━━ Dataset records ━━

(** The body of the loop of [run_unicast_w] *)
Definition unicast_round (cfg : Config) (i : Z) (env : RoundEnv) : result Round string :=
  conclude cfg i env [
    (negb env.(env_ready), "timeout waiting for unicast consumer readiness");
    (env.(env_pin_failed), "failed to pin unicast worker threads");
    (negb env.(env_completed), "timeout waiting for unicast completion (got " +:+ show_uint env.(env_processed) +:+ ")")].

(** The body of the loop of [run_mpsc_batch_w] *)
Definition mpsc_round (cfg : Config) (i : Z) (env : RoundEnv) : result Round string :=
  conclude cfg i env [
    (negb env.(env_ready), "timeout waiting for mpsc consumer readiness");
    (env.(env_pin_failed), "failed to pin mpsc consumer thread");
    (negb env.(env_producers_ready), "timeout waiting for mpsc producer readiness");
    (env.(env_producer_pin_failed), "failed to pin mpsc producer threads");
    (env.(env_producer_panicked), "producer panic");
    (negb env.(env_completed), "timeout mpsc completion")].

(** The body of the loop of [run_pipeline_w] *)
Definition pipeline_round (cfg : Config) (i : Z) (env : RoundEnv) : result Round string :=
  conclude cfg i env [
    (negb env.(env_ready), "timeout waiting for pipeline stage readiness");
    (env.(env_pin_failed), "failed to pin pipeline worker threads");
    (negb env.(env_completed), "timeout pipeline completion")].

Definition run_round (cfg : Config) : Z -> RoundEnv -> result Round string :=
  match cfg.(scenario) with
  | Unicast | UnicastBatch => unicast_round cfg
  | MpscBatch => mpsc_round cfg
  | Pipeline => pipeline_round cfg
  end.

(** All rounds. *)
Definition run_rounds (cfg : Config) (env : Z -> RoundEnv) : result (list Round) string :=
  collect (fun i => run_round cfg i (env i)) (seqZ 0 (as_u64 (cfg.(warmup_rounds) + cfg.(measured_rounds)))).

(** ** Summary and exit status *)

Record Summary : Type := mkSummary {
  checksum_valid_all : bool;
  median_ops_per_sec : f64;
  mean_ops_per_sec : f64;
  min_ops_per_sec : f64;
  max_ops_per_sec : f64;
  stddev_ops_per_sec : f64;
  cv : f64
}.

(** [sort_by(partial_cmp.unwrap())], as insertion: a comparison with what is
    not a number panics. *)
Fixpoint f64_insert (x : f64) (l : list f64) : option (list f64) :=
  match l with
  | [] => Some [x]
  | y :: l' =>
      match SpecFloat.SFcompare x y with
      | None => None
      | Some Gt => match f64_insert x l' with Some l'' => Some (y :: l'') | None => None end
      | Some _ => Some (x :: y :: l')
      end
  end.
Fixpoint f64_sort (l : list f64) : option (list f64) :=
  match l with
  | [] => Some []
  | x :: l' => match f64_sort l' with Some s => f64_insert x s | None => None end
  end.

(** [summarize] *)
Definition summarize (rounds : list Round) (warmup : Z) : option Summary :=
  let measured := map ops_per_sec (drop (Z.to_nat warmup) rounds) in
  let checksum_valid_all := forallb checksum_ok rounds in
  match measured with
  | [] => Some (mkSummary checksum_valid_all f64_zero f64_zero f64_zero f64_zero f64_zero f64_zero)
  | _ =>
      let n := length measured in
      match f64_sort measured with
      | None => None
      | Some sorted =>
          let median := if Nat.odd n then sorted !! (n / 2)%nat else
            match sorted !! (n / 2 - 1)%nat, sorted !! (n / 2)%nat with
            | Some lower, Some upper => Some (f64_midpoint lower upper)
            | _, _ => None
            end in
          match median, sorted !! 0%nat, sorted !! (n - 1)%nat with
          | Some median, Some min, Some max =>
              let len := of_Z (Z.of_nat n) in
              let mean := f64_div (f64_sum measured) len in
              let square x := let d := f64_sub x mean in f64_mul d d in
              let stddev := f64_sqrt (f64_div (f64_sum (map square measured)) len) in
              let cv := if f64_lt f64_zero mean then f64_div stddev mean else f64_zero in
              Some (mkSummary checksum_valid_all median mean min max stddev cv)
          | _, _, _ => None
          end
      end
  end.

(** [main] after the arguments: the exit status, [files_written] saying whether
    the result could be. *)
Definition main_exit (cfg : Config) (pin_failed files_written : bool) (env : Z -> RoundEnv) : option Z :=
  if negb (is_empty cfg.(cpu_list)) && pin_failed then Some 1 else
  match run_rounds cfg env with
  | Err _ => Some 1
  | Ok rounds =>
      match summarize rounds cfg.(warmup_rounds) with
      | None => None
      | Some summary =>
          if negb files_written then Some 1 else if negb summary.(checksum_valid_all) then Some 2 else Some 0
      end
  end.
Record raw_ok (r : Raw) : Prop := mkRawOk {
  ok_buffer : opt_u64 r.(r_buffer_size);
  ok_events : opt_u64 r.(r_events_total);
  ok_batch : opt_u64 r.(r_batch_size);
  ok_warmup : in_u64 r.(r_warmup_rounds);
  ok_measured : in_u64 r.(r_measured_rounds);
  ok_cpus : NoDup r.(r_cpu_list)
}.

Ltac arm := intros ? ? ? []; split; cbn in *; eauto; naive_solver.

Lemma h2h_flags_ok a : arm_ok raw_ok (flag_of a).
Proof.
  unfold flag_of.
  repeat match goal with |- arm_ok _ (if ?b then _ else _) => destruct b end; cbn [orb]; try exact I.
  all: try (intros ? []; split; cbn; done).
  all: lazymatch goal with
       | |- context [grouped] => apply (assign_ok _ _ _ opt_u64); [apply grouped_ok | arm]
       | |- context [plain] => apply (assign_ok _ _ _ opt_u64); [apply plain_ok | arm]
       | |- context [number] => apply (assign_ok _ _ _ in_u64); [apply number_ok | arm]
       | |- context [parse_cpu_list] => apply (assign_ok _ _ _ NoDup); [intros v l Hl; by apply (parse_cpu_list_ok v) | arm]
       | |- _ => apply (assign_ok _ _ _ (fun _ => True)); [done | arm]
       end.
Qed.

Lemma h2h_raw_default_ok : raw_ok raw_default.
Proof. split; cbn; try done; constructor. Qed.

(** A list with a CPU for every worker covers all roles of its scenario. *)
Lemma roles_covered s l :
  (required_cpus s <= length l)%nat ->
  exists rs, mapM (fun r => match l !! snd r with Some c => Some (fst r, c) | None => None end) (roles s) = Some (rs : list (string * Z)) /\
    map fst rs = map fst (roles s).
Proof.
  intros Hl. destruct s; cbn in Hl; destruct l as [|a [|b l]]; cbn in Hl; try lia; try (eexists; by split).
  all: destruct l as [|c [|d l]]; cbn in Hl; try lia; eexists; by split.
Qed.

Lemma pow2_usize b : is_power_of_two b = true -> in_u64 b -> b <= two63.
Proof.
  intros (k & Hk & ->)%is_power_of_two_spec [_ Hmax]. assert (Hk63 : k < 64).
  { apply (Z.pow_lt_mono_r_iff 2); [lia..|]. unfold u64_max, two64 in Hmax. lia. }
  change two63 with (2 ^ 63). apply Z.pow_le_mono_r; lia.
Qed.

Lemma h2h_finish_args_valid r cfg : raw_ok r -> finish_args r = Ok cfg -> config_valid cfg.
Proof.
  intros [] Hf. unfold finish_args in Hf. cbv zeta in Hf. destruct (r_scenario r) as [s|]; [|done].
  destruct (first_error _) as [e|] eqn:Hc; [done|]. injection Hf as <-. apply first_error_none in Hc.
  repeat match goal with H : Forall _ (_ :: _) |- _ => let H1 := fresh "C" in apply Forall_cons in H as [H1 H]; cbn [fst] in H1 end.
  clear Hc. rewrite orb_false_iff, negb_false_iff in C. rewrite orb_false_iff, !Z.eqb_neq in C1. rewrite Z.eqb_neq in C0.
  assert (Hor : forall d o, in_u64 d -> opt_u64 o -> in_u64 (or_default d o)) by (intros d [n|]; done).
  assert (Hb : in_u64 (or_default (default_buffer s) (r_buffer_size r))) by (apply Hor; [by destruct s | done]).
  assert (He : in_u64 (or_default (default_events s (r_quick r)) (r_events_total r))) by (apply Hor; [by destruct s, (r_quick r) | done]).
  assert (Hbat : in_u64 (or_default (default_batch s) (r_batch_size r))) by (apply Hor; [by destruct s | done]).
  split; cbn.
  - destruct C as [C _]. split; [done|]. by apply pow2_usize.
  - unfold in_u64 in *. destruct (r_quick r); lia.
  - intros ->. cbn in C2, C3. apply negb_false_iff, Z.eqb_eq in C2. split; [done|]. rewrite andb_true_r in C3.
    by apply bool_decide_eq_false, dec_stable in C3.
  - intros Hm. rewrite (bool_decide_eq_true_2 _ Hm) in C4. cbn in C4. by apply bool_decide_eq_false, dec_stable in C4.
  - done.
  - unfold affinity_roles. cbn. destruct (r_cpu_list r) as [|c l] eqn:Hl; [eexists; split; [done | by left]|].
    cbn [is_empty negb andb] in C5. apply Nat.ltb_ge in C5. destruct (roles_covered s (c :: l) C5) as (rs & -> & Hrs). exists rs. eauto.
Qed.
(* ===== verification/H2hDiagnostics.v ===== *)
(** * H2hDiagnostics: the round diagnostics of src/bin/h2h_rust.rs

    What a build with the feature bench-round-diagnostics adds to the harness:
    histograms of the batch sizes and queue depths a consumer is told of at the
    start of a batch, the counters of the single producer's waits
    (disruptor/sequencer.rs), the verdict at the end of a round, and the fields
    of the report.  How often a claim went round its wait loop is an argument,
    and so is what a receiver answers. *)
From S2P Require Import Prelude Effects Errors World Text Float64 Json CommandLine H2h H2hReport.

(** ** Histograms *)

Definition LOG2_HISTOGRAM_BINS : nat := 64.

Record HistogramSnapshot : Type := mkSnapshot {
  count : Z;
  sum : Z;
  min : Z;
  max : Z;
  log2_bins : list Z
}.

Record Log2Histogram : Type := mkHistogram {
  h_count : Z;
  h_sum : Z;
  h_min : Z;
  h_max : Z;
  bins : list Z
}.

Definition histogram_default : Log2Histogram := mkHistogram 0 0 u64_max 0 (replicate LOG2_HISTOGRAM_BINS 0).

(** [u64::saturating_add], [u64::leading_zeros] *)
Definition saturating_add_u64 (a b : Z) : Z := Z.min u64_max (a + b).
Definition leading_zeros_u64 (v : Z) : Z := if v =? 0 then 64 else 63 - Z.log2 v.

(** [Log2Histogram::observe]; [None] is the panic of a zero (the assertion, or
    the index without it). *)
Definition observe (h : Log2Histogram) (value : Z) : option Log2Histogram :=
  let bin := (64 - 1 - leading_zeros_u64 value) mod 4294967296 in
  if bin <? Z.of_nat LOG2_HISTOGRAM_BINS then
    let bin := Z.to_nat bin in
    c ← bins h !! bin;
    Some (mkHistogram (saturating_add_u64 h.(h_count) 1) (saturating_add_u64 h.(h_sum) value) (Z.min h.(h_min) value)
            (Z.max h.(h_max) value) (<[bin := saturating_add_u64 c 1]> h.(bins)))
  else None.

(** [Log2Histogram::snapshot] *)
Definition snapshot (h : Log2Histogram) : HistogramSnapshot :=
  mkSnapshot h.(h_count) h.(h_sum) (if h.(h_count) =? 0 then 0 else h.(h_min)) h.(h_max) h.(bins).

(** ** Probes *)

Record ConsumerBatchDiagnostics : Type := mkDiagnostics {
  role : string;
  batch_size : HistogramSnapshot;
  queue_depth : HistogramSnapshot
}.

(** [armed]: the sender has not been used yet. *)
Record BatchProbe : Type := mkProbe {
  probe_role : string;
  batch_sizes : Log2Histogram;
  queue_depths : Log2Histogram;
  armed : bool
}.

(** [BatchProbe::observe]; [None] is one of its panics. *)
Definition probe_observe (p : BatchProbe) (batch_size queue_depth : Z) : option BatchProbe :=
  if batch_size <? 0 then None else if queue_depth <? 0 then None else
  b ← observe p.(batch_sizes) batch_size;
  q ← observe p.(queue_depths) queue_depth;
  Some (mkProbe p.(probe_role) b q p.(armed)).

(** [BatchProbe::finish], and what it sends. *)
Definition probe_finish (p : BatchProbe) : BatchProbe * option ConsumerBatchDiagnostics :=
  if p.(armed) then
    (mkProbe p.(probe_role) p.(batch_sizes) p.(queue_depths) false,
     Some (mkDiagnostics p.(probe_role) (snapshot p.(batch_sizes)) (snapshot p.(queue_depths))))
  else (p, None).

(** [batch_probe_pair]: the probe, and whether there is a receiver. *)
Definition batch_probe_pair (enabled : bool) (role : string) : option BatchProbe * bool :=
  if enabled then (Some (mkProbe role histogram_default histogram_default true), true) else (None, false).

(** [on_batch_start] and [on_shutdown] of both handlers. *)
Definition on_batch_start (probe : option BatchProbe) (batch_size queue_depth : Z) : option (option BatchProbe) :=
  match probe with
  | Some p => Some <$> probe_observe p batch_size queue_depth
  | None => Some None
  end.
Definition on_shutdown (probe : option BatchProbe) : option BatchProbe * option ConsumerBatchDiagnostics :=
  match probe with
  | Some p => let '(p', d) := probe_finish p in (Some p', d)
  | None => (None, None)
  end.

(** ** The verdict on a round *)

(** [BenchProducerBackpressureSnapshot] (disruptor/sequencer.rs) *)
Record BenchProducerBackpressureSnapshot : Type := mkBackpressure {
  entries : Z;
  wait_loop_iterations : Z;
  max_wait_loop_iterations : Z
}.

(** [SingleProducerSequencer::record_bench_backpressure]: what a claim that went
    round the wait loop [iterations] times adds to the counters. *)
Definition record_bench_backpressure (c : BenchProducerBackpressureSnapshot) (iterations : Z) : BenchProducerBackpressureSnapshot :=
  if iterations =? 0 then c else
  mkBackpressure (as_u64 (c.(entries) + 1)) (as_u64 (c.(wait_loop_iterations) + iterations)) (Z.max c.(max_wait_loop_iterations) iterations).

(** [SequencerEnum::bench_producer_backpressure_snapshot], from the counters of a
    single-producer sequencer. *)
Definition bench_producer_backpressure_snapshot (sq : World.SequencerEnum) (c : BenchProducerBackpressureSnapshot) :
    option BenchProducerBackpressureSnapshot :=
  match sq with World.Single => Some c | World.Multi => None end.

Record RoundDiagnostics : Type := mkRoundDiagnostics {
  consumers : list ConsumerBatchDiagnostics;
  producer_backpressure : option BenchProducerBackpressureSnapshot
}.

(** One receiver: [None] if the probes were off, and else what [recv_timeout]
    answers (an error by its text). *)
Definition collect_one (events_total : Z) (receiver : option (result ConsumerBatchDiagnostics string)) :
    result ConsumerBatchDiagnostics string :=
  match receiver with
  | None => Err "missing enabled batch diagnostics receiver"
  | Some (Err error) => Err ("missing batch diagnostics at shutdown: " +:+ error)
  | Some (Ok snapshot) =>
      if negb (snapshot.(batch_size).(sum) =? events_total) then
        Err (snapshot.(role) +:+ " batch diagnostics saw " +:+ show_int snapshot.(batch_size).(sum) +:+ " events, expected "
             +:+ show_int events_total)
      else Ok snapshot
  end.

Fixpoint collect_all (events_total : Z) (receivers : list (option (result ConsumerBatchDiagnostics string))) :
    result (list ConsumerBatchDiagnostics) string :=
  match receivers with
  | [] => Ok []
  | r :: receivers =>
      match collect_one events_total r with
      | Err e => Err e
      | Ok d => match collect_all events_total receivers with Ok ds => Ok (d :: ds) | Err e => Err e end
      end
  end.

(** [collect_round_diagnostics]; [enabled] is the option of the command line. *)
Definition collect_round_diagnostics (enabled : bool) (cfg : Config) (receivers : list (option (result ConsumerBatchDiagnostics string)))
    (producer_backpressure : option BenchProducerBackpressureSnapshot) : result (option RoundDiagnostics) string :=
  if negb enabled then Ok None else
  match collect_all cfg.(events_total) receivers with
  | Ok consumers => Ok (Some (mkRoundDiagnostics consumers producer_backpressure))
  | Err e => Err e
  end.

(** ** Their part of the report *)

Definition histogram_mean (h : HistogramSnapshot) : f64 :=
  if h.(count) =? 0 then f64_zero else f64_div (of_Z h.(sum)) (of_Z h.(count)).

(** [write_histogram_json] *)
Definition render_histogram (indent : nat) (h : HistogramSnapshot) : string :=
  cat [spaces indent; "{"; nl;
       field (indent + 2) "count" (show_int h.(count)) true;
       field (indent + 2) "sum" (show_int h.(sum)) true;
       field (indent + 2) "min" (show_int h.(min)) true;
       field (indent + 2) "max" (show_int h.(max)) true;
       field (indent + 2) "mean" (show_fixed 6 (histogram_mean h)) true;
       field (indent + 2) "log2_bins" (bracketed show_int h.(log2_bins)) false;
       spaces indent; "}"].

Definition render_consumer (d : ConsumerBatchDiagnostics) : string :=
  cat [spaces 10; "{"; nl;
       field 12 "role" (quoted d.(role)) true;
       spaces 12; quoted "batch_size"; ": "; render_histogram 12 d.(batch_size); ","; nl;
       spaces 12; quoted "queue_depth"; ": "; render_histogram 12 d.(queue_depth); nl;
       spaces 10; "}"].

Definition render_backpressure (p : option BenchProducerBackpressureSnapshot) : string :=
  match p with
  | Some p =>
      cat [field 10 "supported" (show_bool true) true;
           field 10 "iteration_action" (quoted "spin_loop") true;
           field 10 "entries" (show_int p.(entries)) true;
           field 10 "wait_loop_iterations" (show_int p.(wait_loop_iterations)) true;
           field 10 "max_wait_loop_iterations" (show_int p.(max_wait_loop_iterations)) false]
  | None =>
      cat [field 10 "supported" (show_bool false) true;
           field 10 "iteration_action" (quoted "unsupported_multi_producer") true;
           field 10 "entries" (show_int 0) true;
           field 10 "wait_loop_iterations" (show_int 0) true;
           field 10 "max_wait_loop_iterations" (show_int 0) false]
  end.

(** [write_round_diagnostics_json] *)
Definition render_diagnostics (d : RoundDiagnostics) : string :=
  cat [spaces 6; quoted "diagnostics"; ": {"; nl;
       spaces 8; quoted "batch_processing"; ": ["; nl;
       each render_consumer (cat [","; nl]) nl d.(consumers);
       spaces 8; "],"; nl;
       spaces 8; quoted "producer_backpressure"; ": {"; nl;
       render_backpressure d.(producer_backpressure);
       spaces 8; "}"; nl;
       spaces 6; "}"; nl].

━━━

**Exercise instructions**: Will you return exactly the lines above from the one with "Definition on_batch_start (probe" down to the one with "Err (snapshot.(role) +:+", counting both as part of the range?

**Written solution**:
Definition on_batch_start (probe : option BatchProbe) (batch_size queue_depth : Z) : option (option BatchProbe) :=
  match probe with
  | Some p => Some <$> probe_observe p batch_size queue_depth
  | None => Some None
  end.
Definition on_shutdown (probe : option BatchProbe) : option BatchProbe * option ConsumerBatchDiagnostics :=
  match probe with
  | Some p => let '(p', d) := probe_finish p in (Some p', d)
  | None => (None, None)
  end.

(** ** The verdict on a round *)

(** [BenchProducerBackpressureSnapshot] (disruptor/sequencer.rs) *)
Record BenchProducerBackpressureSnapshot : Type := mkBackpressure {
  entries : Z;
  wait_loop_iterations : Z;
  max_wait_loop_iterations : Z
}.

(** [SingleProducerSequencer::record_bench_backpressure]: what a claim that went
    round the wait loop [iterations] times adds to the counters. *)
Definition record_bench_backpressure (c : BenchProducerBackpressureSnapshot) (iterations : Z) : BenchProducerBackpressureSnapshot :=
  if iterations =? 0 then c else
  mkBackpressure (as_u64 (c.(entries) + 1)) (as_u64 (c.(wait_loop_iterations) + iterations)) (Z.max c.(max_wait_loop_iterations) iterations).

(** [SequencerEnum::bench_producer_backpressure_snapshot], from the counters of a
    single-producer sequencer. *)
Definition bench_producer_backpressure_snapshot (sq : World.SequencerEnum) (c : BenchProducerBackpressureSnapshot) :
    option BenchProducerBackpressureSnapshot :=
  match sq with World.Single => Some c | World.Multi => None end.

Record RoundDiagnostics : Type := mkRoundDiagnostics {
  consumers : list ConsumerBatchDiagnostics;
  producer_backpressure : option BenchProducerBackpressureSnapshot
}.

(** One receiver: [None] if the probes were off, and else what [recv_timeout]
    answers (an error by its text). *)
Definition collect_one (events_total : Z) (receiver : option (result ConsumerBatchDiagnostics string)) :
    result ConsumerBatchDiagnostics string :=
  match receiver with
  | None => Err "missing enabled batch diagnostics receiver"
  | Some (Err error) => Err ("missing batch diagnostics at shutdown: " +:+ error)
  | Some (Ok snapshot) =>
      if negb (snapshot.(batch_size).(sum) =? events_total) then
        Err (snapshot.(role) +:+ " batch diagnostics saw " +:+ show_int snapshot.(batch_size).(sum) +:+ " events, expected "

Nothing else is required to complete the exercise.